FRANCISCO TOBAJAS GALLEGO | José Antonio de San Alberto, apellidado Campos y Julián, nació en El Frasno el 17 de febrero de 1717. Ingresó como carmelita en el convento bilbilitano, para trasladarse más tarde al convento de San José de Zaragoza. Fue lector de Artes y Teología. A partir de 1766 ocupó varios destinos: prior del convento de Santa Teresa de Tarazona, procurador general carmelita en Madrid, predicador del rey y examinador del Arzobispado de Toledo. Debido al apoyo a la política borbónica en cuestión religiosa, Carlos III lo propuso en 1778 para el obispado de Córdoba de Tucumán, Argentina. Los jesuitas habían sido expulsados once años antes y el cabildo, que se había formado en las aulas de la Compañía de Jesús, se resistió, en un primer momento, a aceptarle como prelado. Fr. José Antonio de San Alberto ocupó la sede episcopal de Córdoba durante cinco años. En este tiempo reformó las Constituciones de la Universidad, que llevaban entonces los franciscanos, encauzó su administración, reorganizó el Seminario, fundó una casa para huérfanos y fomentó la austeridad en las órdenes religiosas femeninas.

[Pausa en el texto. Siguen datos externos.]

(* ===== verification/HalVtable.v ===== *)
(** * HAL vtables (hal/src/hal_vtable.c)

    A vtable is exported under a name and a version, and reference counted.
    The context of a real-time vtable is 0. *)
From S2P Require Import Prelude HalData HalMemory HalObject.

Section HalVtable.
Context {H : Type} {HA : Allocator H} {PF : Platform}.
Abbreviation HM := (M (hal_state H)).

Definition halg_find_vtable_by_name (name : string) (version : Z) : HM (option Z) :=
  ra ← halg_foreach (sel_type_name HAL_VTABLE name) (yield_versioned_vtable_object version) None;
  mret (if fst ra =? 0 then None else snd ra).

Definition halpr_find_vtable_by_name := halg_find_vtable_by_name.

Definition halg_export_vtable (name : option string) (version : Z) (vtref : option Z) (comp_id : Z)
  : HM Z :=
  CHECK_HALDATA ≫= fun _ =>
  name ← CHECK_STRLEN name HAL_NAME_LEN;
  vtref ← CHECK_NULL vtref;
  CHECK_LOCK HAL_LOCK_LOAD ≫= fun _ =>
  dup ← halg_find_vtable_by_name name version;
  match dup with
  | Some _ => halfail EEXIST
  | None =>
      vt ← halg_create_objectf HAL_VTABLE comp_id name;
      set_body vt (BVtable (HalVtable 0 version vtref)) ≫= fun _ =>
      halg_add_object vt ≫= fun _ =>
      ob ← get_obj vt; mret (hh_id (o_hdr ob))
  end.

Definition halg_remove_vtable (vtable_id : Z) : HM Z :=
  CHECK_HALDATA ≫= fun _ =>
  CHECK_LOCK HAL_LOCK_LOAD ≫= fun _ =>
  vt ← halpr_find_vtable_by_id vtable_id;
  match vt with
  | None => halfail ENOENT
  | Some o =>
      ob ← get_obj o;
      if negb (hh_refcnt (o_hdr ob) =? 0) then halfail ENOENT
      else halg_free_object o ≫= fun _ => mret 0
  end.

(** Returns the id and the vtable. *)
Definition halg_reference_vtable (name : option string) (version : Z) : HM (Z * Z) :=
  CHECK_HALDATA ≫= fun _ =>
  name ← CHECK_STRLEN name HAL_NAME_LEN;
  CHECK_LOCK HAL_LOCK_LOAD ≫= fun _ =>
  vt ← halpr_find_vtable_by_name name version;
  match vt with
  | None => halfail ENOENT
  | Some o =>
      v ← get_vtable o;
      if negb (v_context v =? 0) then halfail ENOENT
      else
        upd_hdr o hh_incr_refcnt ≫= fun _ =>
        ob ← get_obj o; mret (hh_id (o_hdr ob), v_vtable v)
  end.

Definition halg_unreference_vtable (vtable_id : Z) : HM Z :=
  CHECK_HALDATA ≫= fun _ =>
  vt ← halpr_find_vtable_by_id vtable_id;
  match vt with
  | None => halfail ENOENT
  | Some o =>
      v ← get_vtable o;
      if negb (v_context v =? 0) then halfail ENOENT
      else upd_hdr o hh_decr_refcnt ≫= fun _ => mret 0
  end.

Definition count_exported_vtables_cb (owner : Z) (o : Z) (n : Z) : HM (Z * Z) :=
  ob ← get_obj o; mret (0, if hh_owner_id (o_hdr ob) =? owner then s32 (n + 1) else n).

Definition halg_count_exported_vtables (comp_id : Z) : HM Z :=
  ra ← halg_foreach (sel_type HAL_VTABLE) (count_exported_vtables_cb comp_id) 0; mret (snd ra).
End HalVtable.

En 1784 fue nombrado arzobispo de Charcas o de la Plata, actualmente Sucre, Bolivia. En este cargo publicó un Catecismo Real o Cartilla Real, de tendencia absolutista. Murió en Charcas en 1804.

Fray José Antonio publicó en la imprenta madrileña de Joaquín Ibarra y en 1778 una Carta pastoral que dirigía a los párrocos, sacerdotes y fieles de su Diócesis. La imprenta de Joaquín Ibarra y Marín estuvo activa de 1753 a 1785. Desde finales de 1785 hasta 1834, figuró a nombre de la Viuda e hijos, la Viuda solamente, Viuda e Hija, y por último los Nietos de Ibarra. El primer taller lo instaló en la calle de las Urosas, trasladándose posteriormente a la de la Gorguera. Inocencio Ruiz Lasala publicó en Zaragoza y en 1968 una interesante obra dedicada a la vida y a la actividad profesional de este impresor. El mismo Ruiz Lasala en Mis recuerdos de librero, Zaragoza 1970, habla de la imprenta madrileña del XVIII. Palau y Dulcet, en el prólogo de su Manual del librero hispanoamericano, decía que en el siglo XVIII la profesión de librero exigía un aprendizaje de cuatro años, aprendiendo latín y griego. Hasta los veinte años no podían examinarse ante los síndicos, obteniendo el carné de aprendizaje. Pero aún hacían falta otros cuatro años más de ensayo para adquirir la "patente de librero". Según Antonio Sierra Corella, en el siglo XVIII las Ordenanzas de la Comunidad de Mercaderes y Encuadernadores de libros de Madrid, bajo la advocación de San Jerónimo, exigían de sus asociados y ascendientes "limpieza de sangre, buenas costumbres y no haberse dedicado a oficios tenidos por infames".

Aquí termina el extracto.